In the book of Clifford and Preston,"The algebraic theory of semigroups" volume I, I am reading this: If $a_{1},a_{2},...,a_{n}$ are elements of a commutative semigroup $S$ and $\phi$ is any permutation of the set ${1,2,...,n}$, then: $a_{\phi(1)}a_{\phi(2)}...a_{\phi(n)}=a_{1}a_{2}...a_{n}$, and it says it can be easily proved by induction?
Can someone please help me to see this, as I am stuck in this part?
On
A simple example is a good place to start for some intuition on why the result is true.
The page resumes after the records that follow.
(** C9.  On binary64, as the script computes it, [calculate_final_score]
    is non-decreasing on non-negative volumes and bounded above by 1.0:
    for all 0 <= v1 <= v2, score v1 <= score v2 <= 1.0.  The branches
    join at the cut-points 100, 1000 and 10000 with no step down: from
    the float just below each cut-point to the cut-point the score goes
    from 0.49999999999999994 to 0.5, from 0.7 to 0.8 and from 1.0 to
    1.0. *)
Theorem calculate_final_score_monotone (td1 td2 : token_data) :
  (0 <=? td_volume_sol td1) = true ->
  (td_volume_sol td1 <=? td_volume_sol td2) = true ->
  (calculate_final_score td1 <=? calculate_final_score td2) = true /\
  (calculate_final_score td2 <=? 1.0) = true /\
  (score_of_volume (next_down 100) <=? score_of_volume 100) = true /\
  (score_of_volume (next_down 1000) <=? score_of_volume 1000) = true /\
  (score_of_volume (next_down 10000) <=? score_of_volume 10000) = true.
Proof.
  intros H0 Hle.
  destruct (calculate_final_score_ordered td1 td2 H0 Hle) as [Hmono Hbound].
  split; [exact Hmono |]. split; [exact Hbound |]. repeat split; reflexivity.
Qed.

Lemma calculate_final_score_monotone_witness :
  (0 <=? td_volume_sol (token_of_volume 999.9)) = true /\
  (td_volume_sol (token_of_volume 999.9) <=? td_volume_sol (token_of_volume 1000)) = true /\
  (calculate_final_score (token_of_volume 999.9)
   <=? calculate_final_score (token_of_volume 1000)) = true /\
  (calculate_final_score (token_of_volume 1000) <=? 1.0) = true.
Proof.
  split; [reflexivity |]. split; [reflexivity |].
  destruct (calculate_final_score_monotone (token_of_volume 999.9) (token_of_volume 1000)
              eq_refl eq_refl) as (Hmono & Hbound & _).
  now split.
Defined.

(** The scores of that pair, and of the largest finite volume and
    [+infinity]. *)
Example calculate_final_score_values :
  calculate_final_score (token_of_volume 999.9) = 0.69997777777777781 /\
  calculate_final_score (token_of_volume 1000) = 0.8 /\
  calculate_final_score (token_of_volume 0x1.fffffffffffffp+1023) = 1.0 /\
  calculate_final_score (token_of_volume infinity) = 1.0.
Proof. vm_compute. repeat split; reflexivity. Qed.

End VolumeScore.

(** ** The confidence scorers *)
Section Scorer.
Import Py ultimate_whale_discovery.
Local Open Scope float_scope.

(** [min(1.0, max(0.0, score))] lies in the unit interval whatever
    [score] is: a NaN, an infinity, a negative sum or one above 1. *)
Lemma clamp_in_unit_interval (score : float) :
  (0 <=? Py.min 1.0 (Py.max 0.0 score)) = true /\
  (Py.min 1.0 (Py.max 0.0 score) <=? 1) = true.
Proof.
  unfold Py.min, Py.max.
  destruct (0 <? score) eqn:Hpos.
  - destruct (score <? 1) eqn:Hlt.
    + split; now apply ltb_leb.
    + split; reflexivity.
  - split; reflexivity.
Qed.

(** The room message of Scenario B scores 0.4 + 0.4 + 0.1 + 0.1 + 0.1,
    clamped to 1.0. *)
Example scenario_B_score :
  token_data_of_sdk (B := no_text_builtins) 0 "eucalyptus" scenario_B_token
    = Ok scenario_B_token_data /\
  calculate_whale_confidence scenario_B_token_data = Ok 1.0.
Proof. split; vm_compute; reflexivity. Qed.

(** Sums outside the unit interval and fields that are no numbers: a
    dev holding of 80% alone gives -0.2, clamped to 0.0; three NaN pass
    no test and give 0.0; infinite liquidity and sniper share with every
    bonus give 1.25, clamped to 1.0; an infinite dev holding on Pump AMM
    gives -0.15, clamped to 0.0. *)
Example adversarial_scores :
  let td liquidity snipers dev lp platform social :=
    {| td_timestamp := 0; td_source := ""; td_token_address := JStr "";
       td_creator_address := JStr "W"; td_token_name := JStr ""; td_token_ticker := JStr "";
       td_platform := JStr platform; td_website := JStr social; td_twitter := JStr social;
       td_telegram := JStr social; td_volume_sol := 0; td_market_cap_sol := 0;
       td_liquidity_sol := liquidity; td_dev_holds_percent := Some dev;
       td_snipers_hold_percent := Some snipers; td_lp_burned := Some (JBool lp) |} in
  calculate_whale_confidence (td 0 0 80 false "Unknown" "") = Ok 0.0 /\
  calculate_whale_confidence (td nan nan nan false "Unknown" "") = Ok 0.0 /\
  calculate_whale_confidence (td infinity infinity 0 true "Meteora DLMM" "x") = Ok 1.0 /\
  calculate_whale_confidence (td neg_infinity (-5) infinity false "Pump AMM" "") = Ok 0.0.
Proof. vm_compute. repeat split; reflexivity. Qed.
(** * EETT antenna scraper: header mapping, row extraction, table location,
      pagination detection and the paging loop of [eett_scraper.py].

    Text is kept as Rocq [string]s holding the UTF-8 encoding of the Python
    [str].  Python's [needle in text] is substring containment over code
    points; on well-formed UTF-8 it coincides with containment of the
    encoded byte sequences, which is what [contains] below decides.
    Where the code looks at single characters ([str.isdigit], [int], the
    pattern class [\d]) the text is decoded into its code points; which
    code points are digits, and how long a number [int] converts, is the
    interpreter's business and is taken as given ([interpreter]). *)

From Stdlib Require Import ZArith Ascii String.
From stdpp Require Import base gmap strings list fin_maps.

Open Scope string_scope.
Open Scope list_scope.

(** ** Python values used by the scraper *)

(** Exceptions the modelled code can raise. [RequestException] stands for
    the whole [requests.RequestException] hierarchy (connection errors,
    timeouts and the [HTTPError] of [raise_for_status]). *)
Inductive exn : Type :=
| RequestException
| IndexError
| KeyError
| ValueError.

Inductive result (A : Type) : Type :=
| Ok (a : A)
| Raise (e : exn).
Arguments Ok {A} a.
Arguments Raise {A} e.

#[global] Instance result_ret : MRet result := fun A a => Ok a.
#[global] Instance result_bind : MBind result := fun A B k r =>
  match r with
  | Ok a => k a
  | Raise e => Raise e
  end.

(** [needle in text] *)
Fixpoint contains (needle text : string) : bool :=
  String.prefix needle text ||
  match text with
  | EmptyString => false
  | String _ rest => contains needle rest
  end.

(** ** Header Mapper *)

(** A table row as [find_all] sees it: its cells in document order, each a
    [th] or a [td], with the text [get_text(strip=True)] returns. *)
Inductive cell_tag : Type := Th | Td.

Record cell : Type := Cell { tag : cell_tag; get_text : string }.

Definition is_td (c : cell) : bool :=
  match tag c with Td => true | Th => false end.

(** [row.find_all(['th', 'td'])] and [row.find_all('td')] *)
Definition find_all_th_td (row : list cell) : list cell := row.
Definition find_all_td (row : list cell) : list cell := List.filter is_td row.

(** The [if]/[elif] chain of [_map_table_headers]: the key the cell's
    index is stored under, if any. *)
Definition header_key (text : string) : option string :=
  if contains "Κωδ." text && contains "θέσης" text then Some "position_code"
  else if contains "Κατηγορία" text then Some "category"
  else if contains "Εταιρία" text then Some "company"
  else if contains "Διεύθυνση" text then Some "address"
  else if contains "Δήμος" text then Some "municipality"
  else if contains "Κωδ. Θέσης" text then Some "sequence"
  else None.

(** The body of the [for i, cell in enumerate(header_cells)] loop, started
    at index [i] with the dictionary built so far. *)
Fixpoint map_headers_from (i : nat) (cells : list cell)
    (header_map : gmap string nat) : gmap string nat :=
  match cells with
  | [] => header_map
  | c :: rest =>
      let header_map' :=
        match header_key (get_text c) with
        | Some k => <[k := i]> header_map
        | None => header_map
        end in
      map_headers_from (S i) rest header_map'
  end.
Matt's answer already gives a proof so I won't supply another.
Define the permutation $\phi$ by $\phi(1)=2, \phi(2)=3$ and $\phi(3)=1$
Then take an element in your semigroup $a_1a_2a_3$ and apply $\phi$ to each of the indices and you get $a_{\phi(1)}a_{\phi(2)}a_{\phi(3)}=a_2a_3a_1$ but this can be rearranged to get $a_1a_2a_3$
You should see that this argument will work with any number of elements.
Suppose it is true for all permutations of a product of $n-1$ elements and let $\varphi$ be a permutation of $1,2,\ldots,n$. Let $k$ be the index such that $\varphi(k)=n$. By induction we have $$a_1a_2\cdots\cdots a_{n-1}=a_{\varphi(1)}\cdots a_{\varphi(k-1)}a_{\varphi(k+1)}\cdots a_{\varphi(n)}$$ since removing the $n$ from $\varphi$ gives a permutation of $1,2,\ldots,n-1$. Thus we have $$a_1a_2\cdots\cdots a_{n-1}a_n=a_{\varphi(1)}\cdots a_{\varphi(k-1)}a_{\varphi(k+1)}\cdots a_{\varphi(n)}a_n$$ But $(a_{\varphi(k+1)}\cdots a_{\varphi(n)})a_n=a_n(a_{\varphi(k+1)}\cdots a_{\varphi(n)})$ by the fact that any two elements commute, so $$a_1a_2\cdots\cdots a_n=a_{\varphi(1)}\cdots a_{\varphi(n)}$$ as desired.